» Problem requirements:
Everything from the first line of the records below through the line containing "assert (hs' = hs) as -> by congruence." is to be retyped exactly; leave out the rest.

» The records:

(** When no source calls a setter, the builder read after the [await]
    is the builder of the call. *)
Lemma resolves_quiet (w : World) this b w1 items hs :
  resolves w this b w1 items → arrays w !! p_headers b = Some hs →
  Forall calls_nothing hs → instances w1 !! this = Some b.
Proof.
  intros (Hb & hs' & rs & Hhs & Hm & Hp) Hhs' Hq.
  assert (hs' = hs) as -> by congruence.
  by rewrite (array_map_quiet _ _ _ _ _ Hq Hm).
Qed.

(** *** URL resolution *)

Lemma target_url_spec base path :
  (contains_scheme path → target_url base path = path) ∧
  (¬ contains_scheme path → target_url base path = base +:+ path).
Proof.
  unfold target_url. split.
  - intros H%match_scheme_spec. by rewrite H.
  - intros H%match_scheme_false. by rewrite H.
Qed.

(** A call whose sources all resolve is suspended with the URL and the
    method of the call, and the trace has no transport call yet. *)
Lemma run_suspends (w : World) this b w1 items :
  resolves w this b w1 items →
  ∃ susp : Suspended,
    run_until_await this w = Some (Normal susp, w1) ∧
    s_url susp = target_url (_baseUrl w) (p_path b) ∧
    s_method susp = p_method b ∧
    promise_all (s_mapped susp) = Fulfilled items.
Proof.
  intros Hres.
  destruct (run_until_await_resolved _ _ _ _ _ Hres) as (rs & Hu & Hp).
  by eexists.
Qed.

Lemma run_resumes (w : World) this (susp : Suspended) w1 :
  run_until_await this w = Some (Normal susp, w1) →
  run this w = run_from_await this susp w1.
Proof. intros Hu. unfold run. by rewrite Hu. Qed.


Lemma resolves_fetch_calls (w : World) this b w1 items :
  resolves w this b w1 items →
  fetch_calls (trace w1) = fetch_calls (trace w).
Proof.
  intros (Hb & hs & rs & Hhs & Hm & Hp).
  apply array_map_frame in Hm as (_ & _ & _ & called & Ht & _).
  by rewrite Ht, fetch_calls_app, fetch_calls_headers, app_nil_r.
Qed.

(** What the resumed call does in the world [w2]. *)
Lemma run_from_await_sends (w2 : World) this b2 (susp : Suspended) items :
  promise_all (s_mapped susp) = Fulfilled items →
  instances w2 !! this = Some b2 →
  let init := request_init (s_method susp) (merge_headers items) (p_opts b2) in
  ∃ w',
    run_from_await this susp w2 =
      Some ((_fetch (s_url susp) init (p_data b2) (ext w2)).1, w') ∧
    trace w' = trace w2 ++ [CallFetch (s_url susp) init (p_data b2)] ∧
    ext w' = (_fetch (s_url susp) init (p_data b2) (ext w2)).2 ∧
    _baseUrl w' = _baseUrl w2 ∧ instances w' = instances w2 ∧
    arrays w' = arrays w2.
Proof.
  intros Hp Hb init.
  rewrite (run_from_await_resolved _ _ _ _ _ Hp Hb). cbn zeta.
  by eexists.
Qed.

Lemma fetch_calls_snoc (tr : list (@Event)) url init body :
  fetch_calls (tr ++ [CallFetch url init body]) =
    fetch_calls tr ++ [(url, init, body)].
Proof. by rewrite fetch_calls_app. Qed.

(** C1: [run] calls the transport with a URL that is the path itself
    when the path contains [http://] or [https://] in any letter case
    and at any position, whatever the base URL is, and that is
    otherwise the base URL, as it is when [run] is called, immediately
    followed by the path, character for character; this is so whatever
    happens while the call is suspended. *)
Theorem run_target_url (w : World) this b w1 items :
  resolves w this b w1 items →
  ∃ url,
    (contains_scheme (p_path b) → url = p_path b) ∧
    (¬ contains_scheme (p_path b) → url = _baseUrl w +:+ p_path b) ∧
    (∃ r w' init body,
       run this w = Some (r, w') ∧
       fetch_calls (trace w') = fetch_calls (trace w) ++ [(url, init, body)]) ∧
    ∃ susp,
      run_until_await this w = Some (Normal susp, w1) ∧
      ∀ w2, is_Some (instances w2 !! this) →
        ∃ r w' init body,
          run_from_await this susp w2 = Some (r, w') ∧
          fetch_calls (trace w') =
            fetch_calls (trace w2) ++ [(url, init, body)].
Proof.
  intros Hres. exists (target_url (_baseUrl w) (p_path b)).
  split; [apply target_url_spec|]. split; [apply target_url_spec|].
  destruct (run_suspends _ _ _ _ _ Hres) as (susp & Hu & Hurl & Hmeth & Hp).
  assert (∀ w2, is_Some (instances w2 !! this) →
    ∃ r w' init body,
      run_from_await this susp w2 = Some (r, w') ∧
      fetch_calls (trace w') =
        fetch_calls (trace w2) ++
          [(target_url (_baseUrl w) (p_path b), init, body)]) as Hany.
  { intros w2 [b2 Hb2].
    destruct (run_from_await_sends _ _ _ _ _ Hp Hb2) as (w' & Hr & Ht & _).
    do 4 eexists. split; [exact Hr|].
    by rewrite Ht, fetch_calls_snoc, Hurl. }
  split; [|by exists susp].
  destruct (resolves_builder _ _ _ _ _ Hres) as (b1 & Hb1 & _).
  destruct (Hany w1) as (r & w' & init & body & Hr & Ht); [by eexists|].
  exists r, w', init, body. rewrite (run_resumes _ _ _ _ Hu).
  split; [done|]. by rewrite Ht, (resolves_fetch_calls _ _ _ _ _ Hres).
Qed.

(** *** Header accumulation and merge *)

Lemma header_pushes (w : World) this b hs h :
  instances w !! this = Some b → arrays w !! p_headers b = Some hs →
  header this h w = Some (this, set_arrays <[p_headers b := hs ++ [h]]> w).
Proof. intros Hb Hhs. unfold header. rewrite Hb. cbn. by rewrite Hhs. Qed.

Lemma header_chain_appends (w : World) this b hs0 hs :
  instances w !! this = Some b → arrays w !! p_headers b = Some hs0 →
  ∃ w', header_chain this hs w = Some (this, w') ∧
        _baseUrl w' = _baseUrl w ∧ instances w' = instances w ∧
        ext w' = ext w ∧ trace w' = trace w ∧
        arrays w' = <[p_headers b := hs0 ++ hs]> (arrays w).
Proof.
  revert w hs0; induction hs as [|h hs IH]; intros w hs0 Hb Hhs; cbn.
  - exists w. rewrite app_nil_r, insert_id; done.
  - rewrite (header_pushes _ _ _ _ _ Hb Hhs).
    destruct (IH (set_arrays <[p_headers b := hs0 ++ [h]]> w) (hs0 ++ [h]))
      as (w' & Hc & ? & ? & ? & ? & Ha); [done|cbn; by rewrite lookup_insert_eq|].
    exists w'. repeat split; try done.
    rewrite Ha. cbn. by rewrite insert_insert_eq, <- (assoc_L (++)).
Qed.

Lemma request_init_lookup m hdrs (o : JSObject) k :
  request_init m hdrs o !! k =
    match o !! k with
    | Some v => Some v
    | None =>
        if decide (k = "headers") then Some (VObj hdrs)
        else if decide (k = "method") then Some (VStr (HTTP.verb m))
        else None
    end.
Proof.
  unfold request_init. rewrite spread2_lookup.
  destruct (o !! k); [done|].
  rewrite lookup_insert. case_decide; [by rewrite decide_True|].
  rewrite decide_False by done.
  rewrite lookup_insert. case_decide; [by rewrite decide_True|].
  by rewrite decide_False, lookup_empty.
Qed.


(** *** Options overlay *)

Lemma options_replaces (w : World) this b o :
  instances w !! this = Some b →
  options this o w =
    Some (this, set_instances
      <[this := mkObj (p_method b) (p_headers b) (p_path b) o (p_data b)]> w).
Proof. intros Hb. unfold options. by rewrite Hb. Qed.

(** C3: the options [run] passes to the transport are
    [{ method, headers: merged, ...options }] with the options record of
    the builder, as it is when [run] reads it after the header sources
    have resolved, spread last: every key of that record keeps its
    value, [method] and [headers] have the computed values only when
    the record lacks them, and a [headers] key in the record replaces
    the merged headers as a whole.  The record is that of the last
    [options] call made before the call is resumed, be it made by a
    header function or by the caller while the call is suspended. *)
Theorem run_options_spread_last (w : World) this b w1 items :
  resolves w this b w1 items →
  ∃ susp,
    run_until_await this w = Some (Normal susp, w1) ∧
    (∃ b1, instances w1 !! this = Some b1 ∧ same_builder b b1 ∧
           run this w = run_from_await this susp w1) ∧
    ∀ w2 b2, instances w2 !! this = Some b2 →
      ∃ r w' url init body,
        run_from_await this susp w2 = Some (r, w') ∧
        trace w' = trace w2 ++ [CallFetch url init body] ∧
        (∀ k, init !! k =
           match p_opts b2 !! k with
           | Some v => Some v
           | None =>
               if decide (k = "headers") then Some (VObj (merge_headers items))
               else if decide (k = "method")
                    then Some (VStr (HTTP.verb (p_method b)))
               else None
           end) ∧
        (∀ k v, p_opts b2 !! k = Some v → init !! k = Some v) ∧
        (∀ v, p_opts b2 !! "headers" = Some v → init !! "headers" = Some v) ∧
        (p_opts b2 !! "headers" = None →
         init !! "headers" = Some (VObj (merge_headers items))) ∧
        (p_opts b2 !! "method" = None →
         init !! "method" = Some (VStr (HTTP.verb (p_method b)))) ∧
        ∀ o w3, options this o w2 = Some (this, w3) →
          ∃ r3 w3',
            run_from_await this susp w3 = Some (r3, w3') ∧
            trace w3' = trace w2 ++
              [CallFetch url (request_init (p_method b) (merge_headers items) o)
                         body].
Proof.
  intros Hres.
  destruct (run_suspends _ _ _ _ _ Hres) as (susp & Hu & Hurl & Hmeth & Hp).
  exists susp. split; [done|]. split.
  { destruct (resolves_builder _ _ _ _ _ Hres) as (b1 & Hb1 & Hsame).
    exists b1. split; [done|]. split; [done|]. by apply run_resumes. }
  intros w2 b2 Hb2.
  destruct (run_from_await_sends _ _ _ _ _ Hp Hb2) as (w' & Hr & Ht & _).
  do 5 eexists. split; [exact Hr|]. split; [exact Ht|].
  rewrite Hmeth. split_and!.
  - intros k. apply request_init_lookup.
  - intros k v Hk. by rewrite request_init_lookup, Hk.
  - intros v Hk. by rewrite request_init_lookup, Hk.
  - intros Hk. by rewrite request_init_lookup, Hk.
  - intros Hk. by rewrite request_init_lookup, Hk.
  - intros o w3. rewrite (options_replaces _ _ _ _ Hb2). intros [= <-].
    edestruct (run_from_await_sends
      (set_instances
         <[this := mkObj (p_method b2) (p_headers b2) (p_path b2) o (p_data b2)]>
         w2) this
      (mkObj (p_method b2) (p_headers b2) (p_path b2) o (p_data b2))
      susp items Hp) as (w3' & Hr3 & Ht3 & _).
    { cbn. apply lookup_insert_eq. }
    do 2 eexists. split; [exact Hr3|]. by rewrite Ht3, Hmeth.
Qed.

» Exercise output:
(** When no source calls a setter, the builder read after the [await]
    is the builder of the call. *)
Lemma resolves_quiet (w : World) this b w1 items hs :
  resolves w this b w1 items → arrays w !! p_headers b = Some hs →
  Forall calls_nothing hs → instances w1 !! this = Some b.
Proof.
  intros (Hb & hs' & rs & Hhs & Hm & Hp) Hhs' Hq.
  assert (hs' = hs) as -> by congruence.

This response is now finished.